Austria, Belgium, Czech Rep., Denmark, Estonia, Finland, France, Germany, Great Britain, Ireland, Japan: Hokkaido I, Honshu I, Korea (North Korea or South Korea), Lithuania, Luxembourg, Netherlands, Norway, Poland, Romania, Slovakia, Sweden, Switzerland, and Russia (North European territory, Central European territory (Yaroslavl Oblast), Far East (Amur Oblast, Primorsky Krai, Sakhalin Oblast (Kuril Is: Kunashir I) ( Oosterbroek 2021).

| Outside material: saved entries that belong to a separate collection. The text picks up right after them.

(* ===== verification/Tcp.v ===== *)
(** * TCP and IPv4 wire format: [net/tcp.rs]

    The packet template, the packed header views that are laid over a frame,
    the sequence-number cookie and the pieces of the incremental checksum. *)

From S2P Require Import Prelude.

(** [TCP_PACKET]: Ethernet [0..14], IPv4 [14..34], TCP with options [34..62]. *)
Definition TCP_PACKET : list Z :=
  [0; 0; 0; 0; 0; 0;            (* dst mac *)
   0; 0; 0; 0; 0; 0;            (* src mac *)
   0x08; 0x00;                  (* proto *)
   0x45; 0x00;                  (* version, header length; dsf *)
   0x00; 0x30;                  (* total length = 48 *)
   0x00; 0x01;                  (* identification *)
   0x40; 0x00;                  (* flags: don't fragment *)
   0x40; 0x06;                  (* ttl = 64, protocol = TCP *)
   0x00; 0x00;                  (* checksum *)
   0; 0; 0; 0;                  (* src ip *)
   0; 0; 0; 0;                  (* dst ip *)
   0x00; 0x00;                  (* src port *)
   0x00; 0x00;                  (* dst port *)
   0x00; 0x00; 0x00; 0x00;      (* sequence number *)
   0x00; 0x00; 0x00; 0x00;      (* acknowledgment number *)
   0x70; 0x00;                  (* data offset, flags *)
   0x80; 0x00;                  (* window size = 32768 *)
   0x00; 0x00;                  (* checksum *)
   0x00; 0x00;                  (* urgent pointer *)
   0x02; 0x04; 0x05; 0x3C;      (* mss 1340 *)
   0x01; 0x01;                  (* nop, nop *)
   0x04; 0x02].                 (* sack-perm *)

Record PacketTemplate : Type :=
  mkTemplate { t_source_port : Z; t_ip : Ipv4Addr; t_destination_port : Z }.

Global Instance PacketTemplate_eq_dec : EqDecision PacketTemplate.
Proof. solve_decision. Defined.

(** ** [EthTcpIpHdr]

    The packed struct names the bytes of a frame that a send rewrites; setting
    a field writes its big-endian bytes at the field's offset. *)

Definition EthTcpIpHdr_size : nat := 52.

Definition set_len (v : Z) (data : list Z) : list Z := list_inserts 16 (be16_bytes v) data.
Definition set_ip_checksum (v : Z) (data : list Z) : list Z :=
  list_inserts 24 (be16_bytes v) data.
Definition set_dest_addr (v : list Z) (data : list Z) : list Z := list_inserts 30 v data.
Definition set_source_port (v : Z) (data : list Z) : list Z :=
  list_inserts 34 (be16_bytes v) data.
Definition set_dest_port (v : Z) (data : list Z) : list Z :=
  list_inserts 36 (be16_bytes v) data.
Definition set_seq (v : Z) (data : list Z) : list Z := list_inserts 38 (be32_bytes v) data.
Definition set_ack (v : Z) (data : list Z) : list Z := list_inserts 42 (be32_bytes v) data.
Definition set_flags (v : Z) (data : list Z) : list Z := list_inserts 47 [v] data.
Definition set_tcp_checksum (v : Z) (data : list Z) : list Z :=
  list_inserts 50 (be16_bytes v) data.

(** ** [TcpHdr]

    The view of the first 14 bytes of a received TCP header;
    [ref_from_bytes] succeeds exactly on slices of that size. *)

Record TcpHdr : Type := mkTcpHdr {
  h_source_port : Z; h_dest_port : Z; h_seq : Z; h_ack : Z; h_flags : Z }.

Definition TcpHdr_size : nat := 14.

Definition TcpHdr_ref_from_bytes (data : list Z) : option TcpHdr :=
  match data with
  | [a0; a1; b0; b1; c0; c1; c2; c3; d0; d1; d2; d3; _; f] =>
      Some (mkTcpHdr (be16 a0 a1) (be16 b0 b1) (be32 c0 c1 c2 c3) (be32 d0 d1 d2 d3) f)
  | _ => None
  end.

(** ** [TcpFlags] *)

Definition Fin : Z := 0x01.
Definition Syn : Z := 0x02.
Definition Rst : Z := 0x04.
Definition Psh : Z := 0x08.
Definition Ack : Z := 0x10.
Definition Urg : Z := 0x20.
Definition Ece : Z := 0x40.
Definition Cwr : Z := 0x80.

(** [bitflags]' [contains]: every bit of [other] is set. *)
Definition contains (self other : Z) : bool := Z.land self other =? other.

(** ** [cookie] *)

Definition K : Z := 0xf1357aea2e62a9c5.

Definition wrapping_mul (a b : Z) : Z := u64_of (a * b).
Definition wrapping_add (a b : Z) : Z := u64_of (a + b).

Definition cookie (addr : Ipv4Addr) (port seed : Z) : Z :=
  u32_of
    (wrapping_mul
      (wrapping_add
        (wrapping_mul
          (wrapping_add (wrapping_mul (ne_bits addr) K) port) K) seed) K).

(** ** Checksums *)

Definition ipv4_sum (addr : list Z) : Z :=
  match addr with
  | [a; b; c; d] => u32_of (be16 a b + be16 c d)
  | _ => 0
  end.

Definition fold (sum : Z) : Z :=
  let sum := u32_of (Z.shiftr sum 16 + Z.land sum 0xffff) in
  u16_of (u32_of (sum + Z.shiftr sum 16)).

(** [chunks_exact(2)], then the remainder padded with a zero byte. *)
Fixpoint sum_body_loop (data : list Z) (sum : Z) : Z :=
  match data with
  | hi :: lo :: data => sum_body_loop data (u32_of (sum + be16 hi lo))
  | [last] => u32_of (sum + u32_of (Z.shiftl last 8))
  | [] => sum
  end.

Definition sum_body (data : list Z) : Z := sum_body_loop data 0.

(** [!x] on a [u16]. *)
Definition not16 (x : Z) : Z := 65535 - x.

(** ** Specification *)

(** RFC 1071: the 16-bit words of a message, an odd last byte padded. *)
Fixpoint words (data : list Z) : list Z :=
  match data with
  | hi :: lo :: data => be16 hi lo :: words data
  | [last] => [be16 last 0]
  | [] => []
  end.

(** Addition with end-around carry. *)
Definition onec_add (a b : Z) : Z :=
  let s := a + b in if s <? 65536 then s else s - 65535.

Definition onec_sum (ws : list Z) : Z := foldr onec_add 0 ws.

(** What a receiver checks: the one's complement sum of all words, the
    transmitted checksum among them, is all ones. *)
Definition checksum_valid (ws : list Z) : Prop := onec_sum ws = 65535.

Definition zsum (l : list Z) : Z := foldr Z.add 0 l.

Abbreviation is_word w := (0 <= w <= 65535).
Abbreviation is_byte b := (0 <= b < 256).

(** ** Lemmas: one's complement arithmetic *)

Lemma onec_add_spec a b :
  is_word a -> is_word b ->
  is_word (onec_add a b) /\ (onec_add a b = 0 <-> a + b = 0)
  /\ exists q, onec_add a b = a + b - q * 65535.
Proof.
  intros. unfold onec_add. case_cmp_step; (split; [lia|]; split; [lia|]);
    [exists 0|exists 1]; lia.
Qed.

(** The end-around sum is the representative of the integer sum modulo
    65535 that is 0 only for 0. *)
Lemma onec_sum_spec ws :
  Forall (fun w => is_word w) ws ->
  is_word (onec_sum ws) /\ (onec_sum ws = 0 <-> zsum ws = 0) /\ 0 <= zsum ws
  /\ exists q, onec_sum ws = zsum ws - q * 65535.
Proof.
  induction 1 as [|w ws Hw Hws (IH1 & IH2 & IH3 & q & IH4)]; simpl.
  { split_and!; try done. by exists 0. }
  destruct (onec_add_spec w (onec_sum ws)) as (H1 & H2 & q' & H3); [done..|].
  split_and!; try lia. exists (q + q'). lia.
Qed.

Lemma checksum_valid_iff ws :
  Forall (fun w => is_word w) ws ->
  checksum_valid ws <-> 0 < zsum ws /\ exists q, zsum ws = q * 65535.
Proof.
  intros (H1 & H2 & H3 & q & H4)%onec_sum_spec. unfold checksum_valid. split.
  - intros He. split; [lia|]. exists (q + 1). lia.
  - intros [Hp [q' Hq]]. assert (0 < onec_sum ws) by lia. nia.
Qed.

Lemma fold_spec s :
  0 <= s < 2 ^ 32 ->
  is_word (fold s) /\ (fold s = 0 <-> s = 0) /\ exists q, fold s = s - q * 65535.
Proof.
  intros Hs. unfold fold, u32_of, u16_of. rewrite land_65535, !shiftr_div by lia.
  change (2 ^ 16) with 65536. pose proof (Z.div_mod s 65536 ltac:(lia)) as Hd.
  pose proof (Z.mod_pos_bound s 65536 ltac:(lia)) as Hm.
  assert (0 <= s / 65536 < 65536) as Hq
    by (split; [apply Z.div_pos|apply Z.div_lt_upper_bound]; lia).
  set (hi := s / 65536) in *. set (lo := s mod 65536) in *. clearbody hi lo.
  rewrite (wrap_small 32 (hi + lo)) by (unfold in_width; lia).
  rewrite (wrap_small 32) by (unfold in_width; Z.div_mod_to_equations; lia).
  destruct (decide (hi + lo < 65536)) as [Hc|Hc].
  - rewrite (Z.div_small (hi + lo)), wrap_small by (unfold in_width; lia).
    split_and!; try lia. exists hi. lia.
  - assert ((hi + lo) / 65536 = 1) as -> by (Z.div_mod_to_equations; lia).
    unfold wrap. change (2 ^ 16) with 65536.
    replace (hi + lo + 1) with (hi + lo - 65535 + 1 * 65536) by lia.
    rewrite Z_mod_plus_full, Z.mod_small by lia.
    split_and!; try lia. exists (hi + 1). lia.
Qed.

(** The checksum computed from the sum of the other words makes the packet
    valid. *)
Lemma checksum_complement ws s c :
  Forall (fun w => is_word w) ws -> 0 < s < 2 ^ 32 -> c = not16 (fold s) ->
  zsum ws = s + c -> checksum_valid ws.
Proof.
  intros Hws Hs -> Hsum. apply checksum_valid_iff; [done|].
  destruct (fold_spec s) as (H1 & H2 & q & H3); [lia|]. unfold not16 in *.
  split; [lia|]. exists (q + 1). lia.
Qed.

(** ** Lemmas: the byte sums *)

Lemma words_is_word data :
  Forall (fun b => is_byte b) data -> Forall (fun w => is_word w) (words data).
Proof.
  assert (Hn : forall n data, (length data <= n)%nat -> Forall (fun b => is_byte b) data ->
    Forall (fun w => is_word w) (words data)); [|eauto].
  induction n as [|n IH]; intros [|a [|b l]] Hl Hb; simpl in *; try lia; try constructor.
  - decompose_Forall_hyps. unfold be16. lia.
  - constructor.
  - decompose_Forall_hyps. unfold be16. lia.
  - decompose_Forall_hyps. apply IH; [lia|done].
Qed.

Lemma zsum_nonneg ws : Forall (fun w => is_word w) ws -> 0 <= zsum ws.
Proof. induction 1; simpl; lia. Qed.

Lemma zsum_app l k : zsum (l ++ k) = zsum l + zsum k.
Proof. induction l; simpl; lia. Qed.

Lemma zsum_bound ws : Forall (fun w => is_word w) ws -> zsum ws <= 65535 * zlen ws.
Proof. induction 1; simpl length; simpl zsum; lia. Qed.

Lemma words_app_even l k : Nat.Even (length l) -> words (l ++ k) = words l ++ words k.
Proof.
  intros [n Hn]. revert l Hn. induction n as [|n IH]; intros [|a [|b l]] Hn; simpl in *; try lia.
  - done.
  - f_equal. apply IH. lia.
Qed.

Lemma length_words l : (2 * length (words l) <= length l + 1)%nat.
Proof.
  assert (Hn : forall n l, (length l <= n)%nat -> (2 * length (words l) <= length l + 1)%nat);
    [|eauto].
  clear l. induction n as [|n IH]; intros [|a [|b l]] Hl; simpl in *; try lia.
  specialize (IH l ltac:(lia)). lia.
Qed.

Lemma sum_body_loop_spec data : forall acc,
  Forall (fun b => is_byte b) data -> 0 <= acc -> acc + zsum (words data) < 2 ^ 32 ->
  sum_body_loop data acc = acc + zsum (words data).
Proof.
  assert (Hn : forall n data acc, (length data <= n)%nat ->
    Forall (fun b => is_byte b) data -> 0 <= acc -> acc + zsum (words data) < 2 ^ 32 ->
    sum_body_loop data acc = acc + zsum (words data)); [|eauto].
  clear data. unfold u32_of.
  induction n as [|n IH]; intros [|a [|b l]] acc Hl Hb Ha Hs; simpl in *; try lia.
  - decompose_Forall_hyps. unfold u32_of, be16 in *. rewrite Z.shiftl_mul_pow2 by lia.
    change (2 ^ 8) with 256 in *. rewrite (wrap_small 32 (a * 256)), wrap_small;
      unfold in_width; lia.
  - decompose_Forall_hyps. unfold u32_of.
    pose proof (zsum_nonneg (words l) ltac:(by apply words_is_word)).
    assert (0 <= be16 a b) by (unfold be16; lia).
    rewrite wrap_small by (unfold in_width; lia). rewrite IH; try lia. done.
Qed.

Lemma sum_body_spec data :
  Forall (fun b => is_byte b) data -> zlen data < 131072 ->
  sum_body data = zsum (words data) /\ 0 <= sum_body data < 65535 * 65537.
Proof.
  intros Hb Hl. pose proof (words_is_word data Hb) as Hw.
  pose proof (zsum_bound _ Hw). pose proof (zsum_nonneg _ Hw). pose proof (length_words data).
  unfold sum_body. rewrite sum_body_loop_spec; [lia|done|lia|lia].
Qed.

(** ** Lemmas: the cookie *)

(** [K] is odd, so multiplication by it can be undone modulo [2 ^ 32]. *)
Definition K_inv : Z := 1571482893.

Lemma wrap_K_inj a b : wrap 32 (a * K) = wrap 32 (b * K) -> wrap 32 a = wrap 32 b.
Proof.
  intros H. assert (Hm : forall z, wrap 32 z = wrap 32 (wrap 32 (z * K) * K_inv)).
  { intros z. rewrite wrap_mul_l, <- Z.mul_assoc. unfold wrap. rewrite <- Z.mul_mod_idemp_r by lia.
    change (K * K_inv mod 2 ^ 32) with 1. f_equal. lia. }
  rewrite (Hm a), (Hm b), H. done.
Qed.

Lemma wrap_64_32 z : wrap 32 (wrap 64 z) = wrap 32 z.
Proof.
  unfold wrap. change (2 ^ 64) with (2 ^ 32 * 2 ^ 32). rewrite Z.rem_mul_r by lia.
  rewrite (Z.mul_comm (2 ^ 32)), Z_mod_plus_full. apply Zmod_mod.
Qed.

Lemma cookie_width addr port seed : in_u32 (cookie addr port seed).
Proof. apply wrap_width. lia. Qed.

Lemma cookie_alt addr port seed :
  cookie addr port seed = wrap 32 (((ne_bits addr * K + port) * K + seed) * K).
Proof.
  unfold cookie, wrapping_mul, wrapping_add, u64_of, u32_of.
  rewrite (wrap_add_l 64 _ port), (wrap_mul_l 64 (_ + port)), (wrap_add_l 64 _ seed).
  rewrite wrap_mul_l. apply wrap_64_32.
Qed.

Lemma cookie_eq_iff a p s a' p' s' :
  cookie a p s = cookie a' p' s' <->
  wrap 32 ((ne_bits a * K + p) * K + s) = wrap 32 ((ne_bits a' * K + p') * K + s').
Proof.
  rewrite !cookie_alt. split; [apply wrap_K_inj|].
  intros H. by rewrite <- wrap_mul_l, H, wrap_mul_l.
Qed.

Lemma wrap_add_cancel w a b c : wrap w (a + c) = wrap w (b + c) -> wrap w a = wrap w b.
Proof.
  intros H. replace a with (a + c - c) by lia. replace b with (b + c - c) by lia.
  by rewrite <- wrap_sub_l, H, wrap_sub_l.
Qed.

(** ** Properties *)

(** The cookie is the documented multiplicative hash, and within a session
    (one seed) it tells targets apart: two addresses never share a cookie on
    the same port, nor two ports on the same address; and a cookie of another
    session matches only if the seeds agree modulo [2 ^ 32]. *)
Theorem cookie_distinguishes (a a' : Ipv4Addr) (p p' s s' : Z) :
  in_u32 a -> in_u32 a' -> in_u16 p -> in_u16 p' ->
  cookie a p s = ((ne_bits a * K + p) * K + s) * K mod 2 ^ 32
  /\ (cookie a p s = cookie a' p s -> a = a')
  /\ (cookie a p s = cookie a p' s -> p = p')
  /\ (cookie a p s = cookie a p s' <-> s mod 2 ^ 32 = s' mod 2 ^ 32).
Proof.
  intros Ha Ha' Hp Hp'. split; [apply cookie_alt|]. rewrite !cookie_eq_iff. split_and!.
  - intros H%wrap_add_cancel%wrap_K_inj%wrap_add_cancel%wrap_K_inj.
    rewrite !wrap_small in H by (by apply ne_bits_width). by apply ne_bits_inj.
  - rewrite !(Z.add_comm (ne_bits a * K)).
    intros H%wrap_add_cancel%wrap_K_inj%wrap_add_cancel.
    unfold in_width in *. rewrite !wrap_small in H; unfold in_width; lia.
  - rewrite !(Z.add_comm (_ * K)). split; [apply wrap_add_cancel|].
    intros H. unfold wrap. by rewrite <- Zplus_mod_idemp_l, H, Zplus_mod_idemp_l.
Qed.

(** C29: the folded sum of any [u32] accumulator is its one's complement sum,
    and the byte sum of a body is the sum of its 16-bit words, for every body
    that fits in a frame; so complementing the folded sum of the other words
    yields a checksum every receiver accepts. *)
Theorem fold_sum_checksum (data rest : list Z) :
  Forall (fun b => 0 <= b < 256) data -> zlen data < 131072 ->
  Forall (fun w => 0 <= w <= 65535) rest ->
  0 < zsum rest + sum_body data < 2 ^ 32 ->
  checksum_valid (not16 (fold (zsum rest + sum_body data)) :: rest ++ words data).
Proof.
  intros Hd Hl Hr Hs. destruct (sum_body_spec data Hd Hl) as [He _].
  destruct (fold_spec (zsum rest + sum_body data)) as [Hf _]; [lia|].
  eapply checksum_complement; [|exact Hs|done|].
  - constructor; [unfold not16; lia|]. apply Forall_app; auto using words_is_word.
  - simpl. rewrite zsum_app. lia.
Qed.

(** ** Witnesses *)

Lemma cookie_distinguishes_witness :
  cookie 3232235777 25565 12345
  = ((ne_bits 3232235777 * K + 25565) * K + 12345) * K mod 2 ^ 32
  /\ cookie 3232235777 25565 12345 <> cookie 3232235778 25565 12345.
Proof.
  destruct (cookie_distinguishes 3232235777 3232235778 25565 25565 12345 12345)
    as (He & Hne & _); [unfold in_width; lia..|].
  split; [exact He|]. intros Hc. apply Hne in Hc. discriminate Hc.
Defined.

Lemma fold_sum_checksum_witness :
  checksum_valid (not16 (fold (6 + 28 + sum_body [1; 2; 3])) :: [6; 28] ++ words [1; 2; 3]).
Proof.
  apply (fold_sum_checksum [1; 2; 3] [6; 28]); [repeat constructor; lia|simpl; lia
    |repeat constructor; lia|vm_compute; done].
Defined.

First records from Belarus, Latvia, and Russia: Altai Republic, Amur Oblast, Novgorod Oblast, Magadan Oblast, Samara Oblast, and Kuril Islands (Shikotan I and Paramushir I). Occurrence data in Japan and surrounding areas are presented in Figure 8B View Figure 8 .

Comments.

Diogma glabrata is a relatively common species in Europe, with a similar distribution to Cylindrotoma distinctissima . However, it is rarer or seemingly absent from southern Europe ( Kolcsár et al. 2018; Oosterbroek 2021). Alexander (1931) described the species Phalacrocera megacauda from Japan, based on the external morphological characters, without describing or illustrating the male terminalia. Later, Edwards (1938) designated a new genus, Diogma , for Cylindrotoma glabrata , which was previously included in Liogma by Osten Sacken (1859). Later, Alexander (1949) moved Phalacrocera megacauda to Diogma and mentioned it as a subspecies of Diogma glabrata , without detailing the difference or the reason for transferring it to subspecies rank. Takahashi (1960) illustrated the structural difference of the ventral lobe of tergite 9, called “lamina”, between Diogma glabrata megacauda , and Diogma glabrata glabrata . This lobe’s morphological variability was discussed and illustrated in detail by Gelhaus et al. (2007). They concluded that the two D. glabrata subspecies did not significantly differ in stable features and synonymised D. megacauda with D. glabrata . After morphological comparisons of the Japanese specimens with the West Palearctic specimens, our conclusion is the same. Only the body colouration shows slight differences between the two groups, however, colour variation is common among different populations of Cylindrotominae species. In this study, the European specimens are found to be genetically separated from the Japanese specimens, and the D. caudata sequences joined the Finnish D. glabrata clade. Additional sequences are needed for both Diogma species, from different areas of their distribution ranges, to resolve this genetic contradiction.